August 8, 2007

OH, WHAT A TANGLED TREE THEY WEAVE (via mc and kbrouwer)

African fossils paint messy picture of human evolution: Who was our ancestor's ancestor?
(Associated Press, August 8, 2007)

Surprising fossils dug up in Africa are creating messy kinks in the iconic straight line of human evolution with its knuckle-dragging ape and briefcase-carrying man.

The new research by famed paleontologist Meave Leakey in Kenya shows our family tree is more like a wayward bush with stubby branches, calling into question the evolution of our ancestors.

The old theory was that the first and oldest species in our family tree, Homo habilis, evolved into Homo erectus, which then became us, Homo sapiens. But those two earlier species lived side-by-side about 1.5 million years ago in parts of Kenya for at least half a million years, Leakey and colleagues report in a paper published in Thursday's journal Nature.

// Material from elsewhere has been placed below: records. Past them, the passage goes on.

(** * cement.ext.ext_json: the JSON output handler and the JSON config handler

    A shallow embedding of [src/cement/ext/ext_json.py] and of the parts of
    the Python runtime that it calls ([json.dumps], [json.load], [open],
    [sys.stdout]), followed by the properties of [render], [_parse_file] and
    [set_output_handler].

    Conventions of the embedding:
    - a Python [str] is the list of its code points ([pystr]);
    - a Python object is a [pyval]; dictionaries keep insertion order and
      are association lists with string keys; lists and tuples are one kind
      of sequence ([PList]), the encoder writes both as arrays;
    - a call is an [outcome]: it returns, or raises, or leaves the model;
    - state (the streams of the interpreter, the files, the config store)
      is passed explicitly: a stateful call maps a state to an outcome and
      the state it leaves behind, also when it raises;
    - the [json] module follows [Lib/json] of CPython (encoder, decoder,
      scanner) with the default arguments, which is how the source calls it.

    Outside the embedding: finite floating point numbers (their text is the
    shortest decimal that reads back to the same binary64), the recursion
    limit of the interpreter, the garbage collector, and memory. *)

From Stdlib Require Import ZArith NArith Lia List Bool String Ascii.
From Stdlib Require Import DecimalFacts DecimalPos DecimalN.
From stdpp Require Import base option list gmap.

#[local] Open Scope N_scope.

(** ** Python values *)

Module Py.

(** A [str]: its code points, in order. *)
Definition pystr : Type := list N.

(** [ord "a"] is the code point of a character and [str_of "abc"] the [str]
    of a literal whose characters are below 256; both are numerals once
    parsed. *)
Definition of_literal (s : string) : pystr :=
  map N_of_ascii (list_ascii_of_string s).

Abbreviation ord a :=
  (ltac:(let n := eval vm_compute in (N_of_ascii a%char) in exact n))
  (only parsing).
Abbreviation str_of s :=
  (ltac:(let l := eval vm_compute in (of_literal s%string) in exact l))
  (only parsing).

(** The floats of the model: the three that are not finite. *)
Inductive nonfinite : Type := NaN | PosInf | NegInf.
(* ===== verification/_CoqProject ===== *)
-Q . S2P
Prelude.v
GoStrings.v
Regexp.v
GoErrors.v
Models.v
Db.v
Prog.v
Concrete.v
Rely.v
GroupStore.v
PostStore.v
Listing.v
ThreadStore.v
Roles.v
GroupService.v
ThreadService.v
PostService.v
GoJson.v
UserStore.v
SessionStore.v
SettingsStore.v
MessageStore.v
NotificationStore.v
AttachmentStore.v
Encoding.v
JsonText.v
Urls.v
GoTime.v
Sha256.v
Password.v
Config.v
Jwt.v
JsonStruct.v
AuthService.v
AdminService.v
InstallService.v
MessageService.v
Storage.v
MediaService.v
Hub.v
Handlers.v
Requests.v
Samples.v
Frames.v
RefreshOnce.v
Counters.v
Access.v
Privacy.v
Cookies.v
Account.v
Middleware.v
Board.v
Evolution.v
Refinement.v
Views.v
Roster.v
Membership.v
Catalogue.v
Cataloguing.v
Answered.v
Wellformed.v
Dispatch.v
Client.v
System.v
Router.v
Responses.v
Http.v
Visit.v
Realtime.v
Wiring.v
Startup.v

In 2000 Leakey found an old H. erectus complete skull within walking distance of an upper jaw of the H. habilis, and both dated from the same general time period. That makes it unlikely that H. erectus evolved from H. habilis, researchers said. [...]

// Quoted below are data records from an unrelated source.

(* ===== verification/ThreadService.v ===== *)
(** * Thread service (internal/services/thread.go) *)
From S2P Require Import Prelude GoStrings GoErrors Models Db Prog Concrete Roles GroupStore ThreadStore.
Local Open Scope mc_scope.

Definition maxThreadTitleLen : Z := 200.
Definition maxBodyLen : Z := 50000.

Module CreateThreadInput.
Record t := Mk { GroupID : uuid; AuthorID : uuid; Title : string; Body : string }.
End CreateThreadInput.

Module UpdateThreadInput.
Record t := Mk { Title : option string; Pinned : option bool; Locked : option bool }.
End UpdateThreadInput.

Definition validateTitle (title : string) : option error :=
  let t := TrimSpace title in
  if String.eqb t "" || (maxThreadTitleLen <? RuneCountInString t)%Z
  then Some (New ErrInvalidInput) else None.

Definition validateBody (body : string) : option error :=
  let b := TrimSpace body in
  if String.eqb b "" || (maxBodyLen <? RuneCountInString b)%Z
  then Some (New ErrInvalidInput) else None.

(** ListByGroup returns threads of a group with pagination. *)
Definition ListByGroup (groupID : uuid) (limit offset : Z)
    : prog (result (list ThreadSummary.t * Z)) :=
  r <- GroupStore.GetByID groupID ;;
  match r with
  | Err err => if errors_Is err store_ErrNotFound then fail ErrGroupNotFound else fail err
  | Ok _ => ThreadStore.ListByGroup groupID limit offset
  end.

(** Get returns a thread by ID and bumps its view counter. *)
Definition Get (id : uuid) : prog (result ThreadSummary.t) :=
  r <- ThreadStore.SummaryByID id ;;
  match r with
  | Err err => if errors_Is err store_ErrNotFound then fail ErrThreadNotFound else fail err
  | Ok ts => _ <-? ThreadStore.IncrementViews id ;; ret ts
  end.

(** Create validates the input and starts a thread with its first post. *)
Definition Create (inp : CreateThreadInput.t) : prog (result ThreadSummary.t) :=
  r <- GroupStore.GetByID (CreateThreadInput.GroupID inp) ;;
  match r with
  | Err err => if errors_Is err store_ErrNotFound then fail ErrGroupNotFound else fail err
  | Ok _ =>
    match validateTitle (CreateThreadInput.Title inp) with
    | Some err => fail err
    | None =>
    match validateBody (CreateThreadInput.Body inp) with
    | Some err => fail err
    | None =>
      th <-? ThreadStore.Create
        (NewThread.Mk (CreateThreadInput.GroupID inp) (CreateThreadInput.AuthorID inp)
           (CreateThreadInput.Title inp))
        (NewPost.Mk uuid_Nil (CreateThreadInput.AuthorID inp) (CreateThreadInput.Body inp)) ;;
      ThreadStore.SummaryByID (Thread.ID th)
    end end
  end.

(** The mutations the caller may make: the new title, pin and lock, or the refusal. *)
Definition apply_update (t : Thread.t) (inp : UpdateThreadInput.t) (callerID : uuid)
    (roles : list string) : result (string * bool * bool) :=
  let moderator := hasRole roles moderators in
  if negb (N.eqb (Thread.AuthorID t) callerID) && negb moderator then Err ErrForbidden else
  let title :=
    match UpdateThreadInput.Title inp with
    | None => Ok (Thread.Title t)
    | Some title =>
        if negb (N.eqb (Thread.AuthorID t) callerID) then Err ErrForbidden else
        match validateTitle title with
        | Some err => Err err
        | None => Ok title
        end
    end in
  match title with
  | Err err => Err err
  | Ok title =>
    let pinned := match UpdateThreadInput.Pinned inp with
                  | Some b => if moderator then b else Thread.Pinned t
                  | None => Thread.Pinned t
                  end in
    let locked := match UpdateThreadInput.Locked inp with
                  | Some b => if moderator then b else Thread.Locked t
                  | None => Thread.Locked t
                  end in
    Ok (title, pinned, locked)
  end.

(** Update applies the requested mutations, honouring the caller's permissions. *)
Definition Update (id : uuid) (inp : UpdateThreadInput.t) (callerID : uuid)
    (roles : list string) : prog (result ThreadSummary.t) :=
  r <- ThreadStore.GetByID id ;;
  match r with
  | Err err => if errors_Is err store_ErrNotFound then fail ErrThreadNotFound else fail err
  | Ok t =>
    match apply_update t inp callerID roles with
    | Err err => fail err
    | Ok (title, pinned, locked) =>
      r <- ThreadStore.Update id title pinned locked ;;
      match r with
      | Err err => if errors_Is err store_ErrNotFound then fail ErrThreadNotFound else fail err
      | Ok updated => ThreadStore.SummaryByID (Thread.ID updated)
      end
    end
  end.

(** Delete removes a thread if the caller is its author or a moderator. *)
Definition Delete (id callerID : uuid) (roles : list string) : prog (result unit) :=
  r <- ThreadStore.GetByID id ;;
  match r with
  | Err err => if errors_Is err store_ErrNotFound then fail ErrThreadNotFound else fail err
  | Ok t =>
    if negb (N.eqb (Thread.AuthorID t) callerID) && negb (hasRole roles moderators)
    then fail ErrForbidden else
    r <- ThreadStore.Delete id ;;
    match r with
    | Err err => if errors_Is err store_ErrNotFound then fail ErrThreadNotFound else fail err
    | Ok _ => ret tt
    end
  end.

Section safety.
Context `{Postgres}.

#[export] Instance ListByGroup_safe J g l o : DbSafe J (ListByGroup g l o).
Proof. unfold ListByGroup. apply _. Qed.
#[export] Instance Get_safe id : DbSafe db_ok (Get id).
Proof. unfold Get. apply _. Qed.
#[export] Instance Create_safe inp : DbSafe db_ok (Create inp).
Proof. unfold Create. apply _. Qed.
#[export] Instance Update_safe id inp c r : DbSafe db_ok (Update id inp c r).
Proof. unfold Update. apply _. Qed.
#[export] Instance Delete_safe id c r : DbSafe db_ok (Delete id c r).
Proof. unfold Delete. apply _. Qed.

End safety.

(** ** Correctness *)

(** [Create] without its checks: nothing, or the store's transaction on valid input. *)
Lemma any_service_Create e inp w r w' :
  run e (Create inp) w = (r, w') ->
  (w_db w' = w_db w /\ forall t, r <> Ok t) \/
  (validateTitle (CreateThreadInput.Title inp) = None /\
   validateBody (CreateThreadInput.Body inp) = None /\
   exists w0 r1 w1, w_db w0 = w_db w /\ w_db w' = w_db w1 /\ (forall er, r1 = Err er -> r = Err er) /\
     run e (ThreadStore.Create
       (NewThread.Mk (CreateThreadInput.GroupID inp) (CreateThreadInput.AuthorID inp)
          (CreateThreadInput.Title inp))
       (NewPost.Mk uuid_Nil (CreateThreadInput.AuthorID inp) (CreateThreadInput.Body inp))) w0
     = (r1, w1)).
Proof.
  unfold Create. intros (g & w1 & Hg & Hr)%run_bind_inv.
  assert (Hw1 : w_db w1 = w_db w).
  { replace w1 with (run e (GroupStore.GetByID (CreateThreadInput.GroupID inp)) w).2
      by by rewrite Hg. apply db_safe_reads. apply _. }
  destruct g as [g|er].
  2: { left. destruct (errors_Is er store_ErrNotFound); cbn in Hr; injection Hr as <- <-; done. }
  destruct (validateTitle _) as [er|]; [left; cbn in Hr; by injection Hr as <- <-|].
  destruct (validateBody _) as [er|]; [left; cbn in Hr; by injection Hr as <- <-|].
  right. split_and!; [done|done|].
  apply run_bindr_inv in Hr as [(th & w2 & Hc & Hr)|(er & Hc & ->)].
  - exists w1, (Ok th), w2. split_and!; try done.
    replace w' with (run e (ThreadStore.SummaryByID (Thread.ID th)) w2).2 by by rewrite Hr.
    apply thread_any_SummaryByID.
  - exists w1, (Err er), w'. split_and!; try done. by intros ? [= <-].
Qed.

(** C21: starting a thread is all or nothing, whatever fails on the way (a lost connection, a
    lost commit acknowledgement, a constraint): either the tables are as before and no thread
    is answered, or exactly one thread and its first post were added, with the given group,
    author, title and body, the thread unpinned and unlocked, its counter at one and its
    activity time that of the post; nothing is added for input that fails validation. *)
Theorem Create_atomic e inp w r w' :
  run e (Create inp) w = (r, w') ->
  (w_db w' = w_db w /\ forall t, r <> Ok t) \/
  (validateTitle (CreateThreadInput.Title inp) = None /\
   validateBody (CreateThreadInput.Body inp) = None /\
   started (NewThread.Mk (CreateThreadInput.GroupID inp) (CreateThreadInput.AuthorID inp)
              (CreateThreadInput.Title inp))
     (NewPost.Mk uuid_Nil (CreateThreadInput.AuthorID inp) (CreateThreadInput.Body inp))
     (w_db w) (w_db w')).
Proof.
  intros [Hr|(Ht & Hb & w0 & r1 & w1 & Hw0 & Hw1 & Her & Hr)]%any_service_Create; [by left|].
  rewrite Hw1, <- Hw0. apply any_Create in Hr as [[Hd Hr]|Hs]; [left|by right].
  split; [done|]. destruct r1 as [th|er]; [by destruct (Hr th)|]. by rewrite (Her er eq_refl).
Qed.

(** What a caller may change in a thread. *)
Definition permitted (caller : uuid) (roles : list string) (t t' : Thread.t) : Prop :=
  (Thread.Title t' <> Thread.Title t -> caller = Thread.AuthorID t /\
     validateTitle (Thread.Title t') = None) /\
  (Thread.Pinned t' <> Thread.Pinned t \/ Thread.Locked t' <> Thread.Locked t ->
     hasRole roles moderators = true) /\
  (caller = Thread.AuthorID t \/ hasRole roles moderators = true) /\
  exists now, t' = with_fields (Thread.Title t') (Thread.Pinned t') (Thread.Locked t') now t.

Lemma apply_update_permitted t inp caller roles title p l now :
  apply_update t inp caller roles = Ok (title, p, l) ->
  permitted caller roles t (with_fields title p l now t).
Proof.
  unfold apply_update, permitted. cbn.
  destruct (N.eqb_spec (Thread.AuthorID t) caller) as [Ha|Ha];
    destruct (hasRole roles moderators) eqn:Hm; cbn; try done;
    destruct (UpdateThreadInput.Title inp) as [title0|]; try done;
    try destruct (validateTitle title0) eqn:Hv; try done; intros [= <- <- <-];
    (split_and!; [| | |by exists now]);
    destruct (UpdateThreadInput.Pinned inp), (UpdateThreadInput.Locked inp); naive_solver.
Qed.

(** Updating a thread, in any environment: only the row of that thread can change, only its
    author or a moderator changes anything, only the author the title (to a valid one) and only
    a moderator the pinned and locked flags; group, author, counters and activity time stay. *)
Theorem Update_permissions e id inp caller roles w r w' :
  run e (Update id inp caller roles) w = (r, w') ->
  w_db w' = w_db w \/
  exists t t', threads (w_db w) !! id = Some t /\ permitted caller roles t t' /\
    w_db w' = set_threads (<[id := t']> (threads (w_db w))) (w_db w).
Proof.
  unfold Update. intros (o & w1 & Ho & Hr)%run_bind_inv. apply thread_any_GetByID in Ho as [Hw1 Ho].
  destruct o as [t|er].
  2: { left. destruct (errors_Is er store_ErrNotFound); cbn in Hr; by injection Hr as <- <-. }
  specialize (Ho t eq_refl).
  destruct (apply_update t inp caller roles) as [[[title p] l]|er] eqn:Ha;
    [|left; cbn in Hr; by injection Hr as <- <-].
  apply run_bind_inv in Hr as (o & w2 & Hu & Hr).
  assert (Hw' : w_db w' = w_db w2).
  { destruct o as [t'|er].
    - replace w' with (run e (ThreadStore.SummaryByID (Thread.ID t')) w2).2 by by rewrite Hr.
      apply thread_any_SummaryByID.
    - destruct (errors_Is er store_ErrNotFound); cbn in Hr; by injection Hr as <- <-. }
  rewrite Hw'. apply any_Update in Hu as [Hu|(t0 & now & Ht0 & Hu)]; [left; congruence|].
  right. rewrite Hw1 in *. assert (t0 = t) as -> by congruence.
  exists t, (with_fields title p l now t). split; [done|]. split; [|done].
  by eapply apply_update_permitted.
Qed.

(** Deleting a thread, in any environment: either nothing changes, or the caller is the
    author or a moderator and exactly that thread goes, with its posts. *)
Theorem Delete_permissions e id caller roles w r w' :
  run e (Delete id caller roles) w = (r, w') ->
  w_db w' = w_db w \/
  exists t, threads (w_db w) !! id = Some t /\
    (Thread.AuthorID t = caller \/ hasRole roles moderators = true) /\
    threads (w_db w') = delete id (threads (w_db w)) /\
    (forall k p, posts (w_db w') !! k = Some p <->
       posts (w_db w) !! k = Some p /\ is_Some (delete id (threads (w_db w)) !! Post.ThreadID p)).
Proof.
  unfold Delete. intros (o & w1 & Ho & Hr)%run_bind_inv. apply thread_any_GetByID in Ho as [Hw1 Ho].
  destruct o as [t|er].
  2: { left. destruct (errors_Is er store_ErrNotFound); cbn in Hr; by injection Hr as <- <-. }
  specialize (Ho t eq_refl).
  destruct (negb (N.eqb (Thread.AuthorID t) caller) && negb (hasRole roles moderators)) eqn:Hp;
    [left; cbn in Hr; by injection Hr as <- <-|].
  apply run_bind_inv in Hr as (o & w2 & Hd & Hr).
  assert (w' = w2) as ->.
  { destruct o as [[]|er]; [cbn in Hr; congruence|].
    destruct (errors_Is er store_ErrNotFound); cbn in Hr; congruence. }
  apply thread_any_Delete in Hd as [Hd|[_ Hd]]; [left; congruence|right]. rewrite Hw1 in Hd.
  exists t. split; [done|]. rewrite Hd. cbn. split_and!; [|done|].
  - apply andb_false_iff in Hp as [Hp%negb_false_iff%N.eqb_eq|Hp%negb_false_iff]; auto.
  - intros k p. by rewrite lookup_keep, has_key_true.
Qed.

(** ** Examples *)

Definition hello : CreateThreadInput.t := CreateThreadInput.Mk 20%N bob "Hello" "first".

Lemma Create_atomic_witness :
  started (NewThread.Mk 20%N bob "Hello") (NewPost.Mk uuid_Nil bob "first")
    (w_db one_group) (w_db (run calm (Create hello) one_group).2).
Proof.
  destruct (Create_atomic calm hello one_group (run calm (Create hello) one_group).1
    (run calm (Create hello) one_group).2 (surjective_pairing _)) as [[_ Hn]|(_ & _ & Hs)];
    [|exact Hs].
  destruct (is_ok_true _ (eq_refl : is_ok (run calm (Create hello) one_group).1 = true) Hn).
Defined.

Definition pin : UpdateThreadInput.t := UpdateThreadInput.Mk None (Some true) None.

Lemma Update_permissions_witness :
  let w' := (run calm (Update 30%N pin bob [RoleModerator]) one_thread).2 in
  w_db w' <> w_db one_thread /\
  exists t t', threads (w_db one_thread) !! 30%N = Some t /\
    permitted bob [RoleModerator] t t' /\
    w_db w' = set_threads (<[30%N := t']> (threads (w_db one_thread))) (w_db one_thread).
Proof.
  intros w'. assert (Hne : w_db w' <> w_db one_thread) by by vm_compute.
  split; [exact Hne|].
  destruct (Update_permissions calm 30%N pin bob [RoleModerator] one_thread
    (run calm (Update 30%N pin bob [RoleModerator]) one_thread).1 w' (surjective_pairing _))
    as [Hs|Hs]; [by destruct Hne|exact Hs].
Defined.

Lemma Delete_permissions_witness :
  let w' := (run calm (Delete 30%N alice []) one_thread).2 in
  w_db w' <> w_db one_thread /\ threads (w_db w') = delete 30%N (threads (w_db one_thread)).
Proof.
  intros w'. assert (Hne : w_db w' <> w_db one_thread) by by vm_compute.
  split; [exact Hne|].
  destruct (Delete_permissions calm 30%N alice [] one_thread
    (run calm (Delete 30%N alice []) one_thread).1 w' (surjective_pairing _))
    as [Hs|(t & _ & _ & Hs & _)]; [by destruct Hne|exact Hs].
Defined.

Overall what it paints for human evolution is a "chaotic kind of looking evolutionary tree rather than this heroic march that you see with the cartoons of an early ancestor evolving into some intermediate and eventually unto us," Spoor said in a phone interview from a field office of the Koobi Fora Research Project in northern Kenya.

That old evolutionary cartoon, while popular with the general public, keeps getting proven wrong and too simple, said Bill Kimbel, who praised the latest findings. He is science director of the Institute of Human Origins at Arizona State University and wasn't involved in the research team.

"The more we know, the more complex the story gets," he said. Scientists used to think H. sapiens evolved from Neanderthals, he said, but now know that both species lived during the same time period and that we did not come from Neanderthals.

Now a similar discovery applies further back in time.


They, of course, know nothing of the kind. Indeed, the ability to interbreed points up the inanity of referring to Neanderthal as a separate species, just as the distinction between homo erectus and homo habilis looks more and more imaginary.

Posted by Orrin Judd at August 8, 2007 2:21 PM
Comments

True, "species" is a human construct, a map and not the territory, but that doesn't mean the concept is invalid. You remind me of my friend who's argued that "there's no such thing as race," because neat lines can't be drawn. But his argument, and yours, is equivalent to claiming that dawn and dusk somehow refute the concepts of night and day.

Posted by: PapayaSF at August 8, 2007 4:54 PM

Exactly. What you mean by species is just race. Unfortunately, since Darwinism became the basis of genocide biologists can no longer discuss such a concept.

Posted by: oj at August 8, 2007 6:02 PM

Where is the friend I seek at break of day?
When night falls, I still have not found Him.
My burning heart shows me His traces.
I see His traces wherever flowers bloom.
His love is mingled with every air.
His voice calls in the summer wind.

- from a poem quoted in Bergman's Wild Strawberries to break up an argument over the existence of God... (anyone know the author?)